Some of the world’s leading experts in cyber security have pooled their academic and industry insights to produce an authoritative guide that could help organisations to future proof their resources. The guide, the first of its kind, will also help expand the capabilities of those who will be at the forefront of tackling the challenges of an increasingly connected world.
Despite cyber attacks costing the global economy hundreds of billions of pounds each year, the cyber security sector has historically suffered from a skills gap and a lack of consistent knowledge and advice for people to reliably follow.
Funded by the UK’s National Cyber Security Programme and initiated by the National Cyber Security Centre (NCSC), CyBOK is a major landmark and unique resource, covering the full breadth and depth of cyber security issues – from the role of human agency in compromising and safeguarding systems, to the importance of hardware security and protecting critical national infrastructures from cyber attacks.
It comprises 19 Knowledge Areas, documents that comprehensively explore the strengths, limitations and implications of issues such as risk management and governance, law and regulations, privacy and online rights, malware and criminal behaviours, securing mobile and web technologies, and large networked systems, software and hardware.
“Cyber security is becoming an important element in curricula at all education levels.

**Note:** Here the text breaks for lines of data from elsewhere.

(** * ScandEval: the text-classification benchmark adapter

    A shallow embedding of [src/scandeval/text_classification.py]
    (class [TextClassificationBenchmark]) together with the properties
    its specification states about it.

    Python objects that the adapter mutates (the batch dictionaries that
    [Dataset.map] hands to the mapped function) live in an explicit store
    and are passed by reference; exceptions are values of [exn]; every
    method is a computation in the store-and-exception monad [M]. *)

From Stdlib Require Import PrimFloat.
From Stdlib Require Import ZArith Reals Lra Lia.
From stdpp Require Import gmap strings list fin_maps.

#[local] Set Warnings "-inexact-float".
#[local] Open Scope string_scope.

(** ** Values, dictionaries and the store *)

(** One entry of a dataset column: a string (a text or a label name), an
    integer (a label id), or a sequence of integers (token ids, an
    attention mask). *)
Inductive cell :=
| CStr (s : string)
| CInt (z : Z)
| CSeq (l : list Z).

#[global] Instance cell_eq_dec : EqDecision cell.
Proof. solve_decision. Defined.

(** A batch is a Python [dict] from column names to lists of entries. *)
Abbreviation pydict := (gmap string (list cell)).

(** Batches are objects: they are held in a store and named by a reference. *)
Abbreviation ref := positive.
Abbreviation heap := (gmap positive (gmap string (list cell))).

(** The pieces of a formatted (f-string) message: literal text, and the
    [repr] of an interpolated column or dictionary. *)
Inductive fragment :=
| Lit (s : string)
| ReprColumn (c : list cell)
| ReprDict (d : gmap string Z).

Inductive exn :=
| InvalidBenchmark (msg : list fragment)
| KeyError (key : cell)
| TypeError
| AttributeError
| ValueError
| ArrowInvalid.

(** ** The monads: exceptions, and exceptions over a store *)

Definition result (A : Type) : Type := (exn + A)%type.

#[global] Instance result_ret : MRet result := λ A a, inr a.
#[global] Instance result_bind : MBind result :=
  λ A B f m, match m with inr a => f a | inl e => inl e end.

(** The store is threaded through, and survives a raised exception. *)
Definition M (A : Type) : Type := heap → heap * result A.

#[global] Instance M_ret : MRet M := λ A a h, (h, inr a).
#[global] Instance M_bind : MBind M :=
  λ A B f m h, match m h with
               | (h', inr a) => f a h'
               | (h', inl e) => (h', inl e)
               end.

Definition raise {A} (e : exn) : M A := λ h, (h, inl e).

Definition lift {A} (r : result A) : M A := λ h, (h, r).

(** [try: body except KeyError: handler] *)
Definition try_except_KeyError {A} (body handler : M A) : M A :=
  λ h, match body h with
       | (h', inl (KeyError _)) => handler h'
       | r => r
       end.

(** ** Dictionary objects *)

(** The dictionary a reference names; a reference the store does not hold
    reads as the empty dictionary. *)
Definition deref (h : heap) (r : ref) : pydict := default ∅ (h !! r).

(** [d[k]] *)
Definition getitem (r : ref) (k : string) : M (list cell) :=
  λ h, match deref h r !! k with
       | Some c => (h, inr c)
       | None => (h, inl (KeyError (CStr k)))
       end.

(** [d[k] = v], in place *)
Definition setitem (r : ref) (k : string) (v : list cell) : M unit :=
  λ h, (<[r := <[k := v]> (deref h r)]> h, inr tt).

(** A new dictionary object. *)
Definition alloc (d : pydict) : M ref :=
  λ h, let r := fresh (dom h) in (<[r := d]> h, inr r).

(** The contents of a dictionary object. *)
Definition load (r : ref) : M pydict := λ h, (h, inr (deref h r)).

(** ** External collaborators *)

(** The [padding] argument of the tokenizer and of the collator, as the
    adapter writes it: [True]/[False] or a strategy name. *)
Inductive padding_arg :=
| PadBool (b : bool)
| PadStr (s : string).

Inductive side := Left | Right.

(** A pretrained tokenizer, as far as the adapter and its collator use it:
    the call [tokenizer(docs, truncation=..., padding=...)] on a batch of
    documents, the padding token and the padding side. *)
Record PreTrainedTokenizerBase := {
  tok_call : list cell → bool → padding_arg → result pydict;
  model_max_length : nat;
  pad_token_id : Z;
  padding_side : side
}.

(** The model configuration carrying the label mapping. *)
Record Config := { label2id : gmap string Z }.

(** A metric object: [compute(predictions=..., references=...)]. *)
Record Metric := {
  compute : list Z → list Z → result (gmap string R)
}.

(** The adapter object; [_metrics] is set up by the base class. *)
Record TextClassificationBenchmark := {
  _metrics : gmap string Metric
}.

(** What a keyword argument may hold. *)
Inductive pyobj :=
| OTokenizer (t : PreTrainedTokenizerBase)
| OConfig (c : Config)
| ONone.

(** ** [_create_numerical_labels] *)

(** [label2id[lbl]]: the keys are strings, so an integer is never found
    and a list is not hashable. *)
Definition label2id_getitem (label2id : gmap string Z) (lbl : cell) : result Z :=
  match lbl with
  | CStr s => match label2id !! s with
              | Some i => inr i
              | None => inl (KeyError lbl)
              end
  | CInt _ => inl (KeyError lbl)
  | CSeq _ => inl TypeError
  end.

Definition _create_numerical_labels (self : TextClassificationBenchmark)
    (examples : ref) (label2id : gmap string Z) : M ref :=
  try_except_KeyError
    (labels ← getitem examples "label";
     ids ← lift (mapM (label2id_getitem label2id) labels);
     setitem examples "label" (CInt <$> ids))
    (labels ← getitem examples "label";
     raise (InvalidBenchmark
              [Lit "One of the labels in the dataset, ";
               ReprColumn labels;
               Lit ", does not occur ";
               Lit "in the label2id dictionary ";
               ReprDict label2id;
               Lit "."]));;
  mret examples.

However, the foundational knowledge upon which the field of cyber security is being developed is fragmented and, as a result, it can be difficult for both students and educators to map coherent paths of progression through the subject,” said project lead Awais Rashid, Professor of Cyber Security in the University of Bristol’s Department of Computer Science.
“By comparison, mature scientific disciplines like mathematics, physics, chemistry and biology have established foundational knowledge and clear learning pathways.
“Our hope is that CyBOK will provide a consolidated body of knowledge that can become a universal guidebook and authoritative reference tool for academia, industry and government. Educational programmes ranging from secondary and undergraduate education through to post-graduate and continuing professional development programmes can then be developed on the basis of CyBOK.”
Chris Ensor, the National Cyber Security Centre’s Deputy Director for Growth, added: “This is the first time we have written down what you need to know to work in the field and a real enabler for developing cyber security as a profession. It’s been developed by the community, for the community and I believe it will play a major role in education, training and professional practice.”
The project, which is the result of almost three years’ work, also involved Professor Andrew Martin (Oxford University), Professor George Danezis (UCL), Professor Emil Lupu (Imperial College London), Dr Howard Chivers (University of York) and Professor Steve Schneider (University of Surrey).
It was developed as part of the National Cyber Security Programme, with funding provided by the National Cyber Security Centre.